The financial statements of the company have been prepared in accordance with the generally accepted accounting principles in India (Indian GAAP). The company has prepared these financial statement to comply in all material respects with the accounting standards notified under the Companies (Accounting Standard ) Rule, 2006 (as amended) and the relevant provisions of the Companies Act, 1956. The financial statement have been prepared on an accural basis and under the historical cost convention.

(II) Revenue Recognition :

(a) Sale of goods is recognized when they are invoiced to customers and are inclusive of excise duty, sales tax but exclusive of sales return and turnover discounts.

(b) Insurance, duty drawback and other claims are accounted for on receipt basis or as acknowledged by the appropriate authorities.

(III) Use of estimates

The preparation of financial statements in confirmity with generally accepted accounting principles requires estimates and assumptions to be made that affect the reported amount of assets and liabilities on the date of the financial statements and the reported amount of revenue and expenses during the reporting period. Differences between actual results and estimates are recognised in the period in which the results are known / materialised.

(IV) Fixed Assets:

(a) Fixed Assets are stated at cost of acquisition/installation less accumulated depreciation (other than 'Freehold Loand' where no depreciation is charged). The cost of assets comprises of purchase price and directly attributable cost of bringing the assets to working condition for its intended use.

(b) All expenses incurred for acquiring, erecting and commissioning of the fixed assets including interest on loan utilized for meeting capital expenditure and incidental expenditures incurred during the implementation of the project are shown under "Capital Work in Progress. The advance given for acquiring fixed assets is also shown along with the "Capital Work in Progress".

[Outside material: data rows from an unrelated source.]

(* ===== verification/DohPoolProps.v ===== *)
(** * Properties of the pool of HTTP/3 connections *)

From S2P Require Import Prelude Errors DohPool.

(** A pool of at most two connections, each with 0 to 64 free slots. *)
Record pool_ok (s : pool_state) : Prop := {
  turn_nonneg : 0 <= next (pool s);
  pool_small : len (clients (pool s)) <= DOH_H3_POOL_SIZE;
  slots_bounded : forall client, 0 <= free_slots client s <= DOH_H3_MAX_INFLIGHT_PER_CONN
}.

Definition has_slot (s : pool_state) (client : Z) : bool := 0 <? free_slots client s.

(** The pool's turn moves on. *)
Definition advance (s : pool_state) : pool_state :=
  set_pool {| clients := clients (pool s); next := as_u64 (next (pool s) + 1) |} s.

Lemma free_advance client s : free_slots client (advance s) = free_slots client s.
Proof. done. Qed.

Lemma pool_ok_advance s : pool_ok s -> pool_ok (advance s).
Proof. intros [H0 H1 H2]. split; [apply Z.mod_pos_bound; lia|done|done]. Qed.

Lemma free_take client c s :
  free_slots c (take_slot client s) = if decide (c = client) then free_slots client s - 1 else free_slots c s.
Proof.
  unfold take_slot. cbn. case_decide as Hc; [subst c|]; unfold free_slots; cbn.
  - by rewrite lookup_insert_eq.
  - by rewrite lookup_insert_ne by congruence.
Qed.

Lemma pool_ok_take client s : pool_ok s -> 0 < free_slots client s -> pool_ok (take_slot client s).
Proof.
  intros [H0 H1 H2] Hf. split; [done|done|]. intros c. rewrite free_take.
  pose proof (H2 c). pose proof (H2 client). case_decide; lia.
Qed.

(** ** The scan *)

Lemma len_pos (l : list Z) : l <> [] -> 0 < len l.
Proof. destruct l; [done|]. intros _. rewrite len_cons. pose proof (len_nonneg l). lia. Qed.

(** The client at a place of the ring that starts at [start]. *)
Lemma ring_lookup (l : list Z) start offset :
  l <> [] -> 0 <= start -> 0 <= offset < len l ->
  exists client, l !! Z.to_nat ((start + offset) mod len l) = Some client /\
    rotate (Z.to_nat start) l !! Z.to_nat offset = Some client.
Proof.
  intros Hl Hs Ho. pose proof (len_pos l Hl).
  destruct (lookup_lt_is_Some_2 l (Z.to_nat ((start + offset) mod len l))) as [c Hc].
  { unfold len in *. pose proof (Z.mod_pos_bound (start + offset) (Z.of_nat (length l))). lia. }
  exists c. split; [done|]. rewrite <- Hc. rewrite lookup_rotate_r by (unfold len in *; lia).
  f_equal. unfold rotate_nat_add, len in *. rewrite !Z2Nat.id by lia. done.
Qed.

Lemma scan_slots_spec s (count : nat) start offset :
  clients (pool s) <> [] -> 0 <= start -> 0 <= offset ->
  offset + Z.of_nat count = len (clients (pool s)) ->
  scan_slots count start offset s =
  match List.find (has_slot s) (drop (Z.to_nat offset) (rotate (Z.to_nat start) (clients (pool s)))) with
  | Some client => (Ok (Some client), take_slot client s)
  | None => (Ok None, s)
  end.
Proof.
  intros Hl Hs. revert offset. induction count as [|count IH]; intros offset Ho Hc.
  - cbn. rewrite drop_ge; [done|]. rewrite length_rotate. unfold len in *. lia.
  - destruct (ring_lookup (clients (pool s)) start offset Hl Hs) as (c & Hc1 & Hc2); [lia|].
    rewrite (drop_S _ c) by done. cbn [List.find].
    cbn -[has_slot]. unfold mbind, mutates_bind, current, client_at, mret, mutates_ret.
    rewrite Hc1. cbn [or_panic]. unfold try_acquire_slot.
    unfold has_slot at 1. destruct (0 <? free_slots c s) eqn:Hf; cbn; [done|].
    rewrite IH by lia. by replace (Z.to_nat (offset + 1)) with (S (Z.to_nat offset)) by lia.
Qed.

(V) Depreciation and Amortisation:

(a) Depreciation on fixed assets has been provided on straight line method (SLM) at the rates and manner prescribed under Schedule XIV to the Companies Act, 1956 of India.

(b) Preliminary expenses are amortized over a period of 5 years from the date of transaction.

(VI) Investments:

Investments are classified into current and Long -term investment. Current Investments are stated at lower of cost and fair market value. Long Term Investments are stated at cost after deducting provision, if any, for diminution in value considered to be other than temporary in nature.

(VII) Impairment:

An asset is treated as impaired when the carrying cost of assets exceeds its recoverable value being higher of value in use and net selling price. An impairment loss is recognized as an expense in the Statement of Profit and Loss in the year in which an asset is impaired. The impairment loss recognized in prior accounting period is reversed if there has been an improvement in recoverable amount.

(VIII)Earning per share :

Basic and Diluted Earnings per shares are calculated by dividing the net profit attributable to the ordinary shareholders by the weighted average number of ordinary shares outstanding during the year.

(IX) Borrowing Cost:

Borrowing Costs that are directly attributable to the acquisition or construction of Qualifying Assets are capitalized as part of cost of such assets. Other Borrowing Costs are charged as expense in the year in which these are incurred.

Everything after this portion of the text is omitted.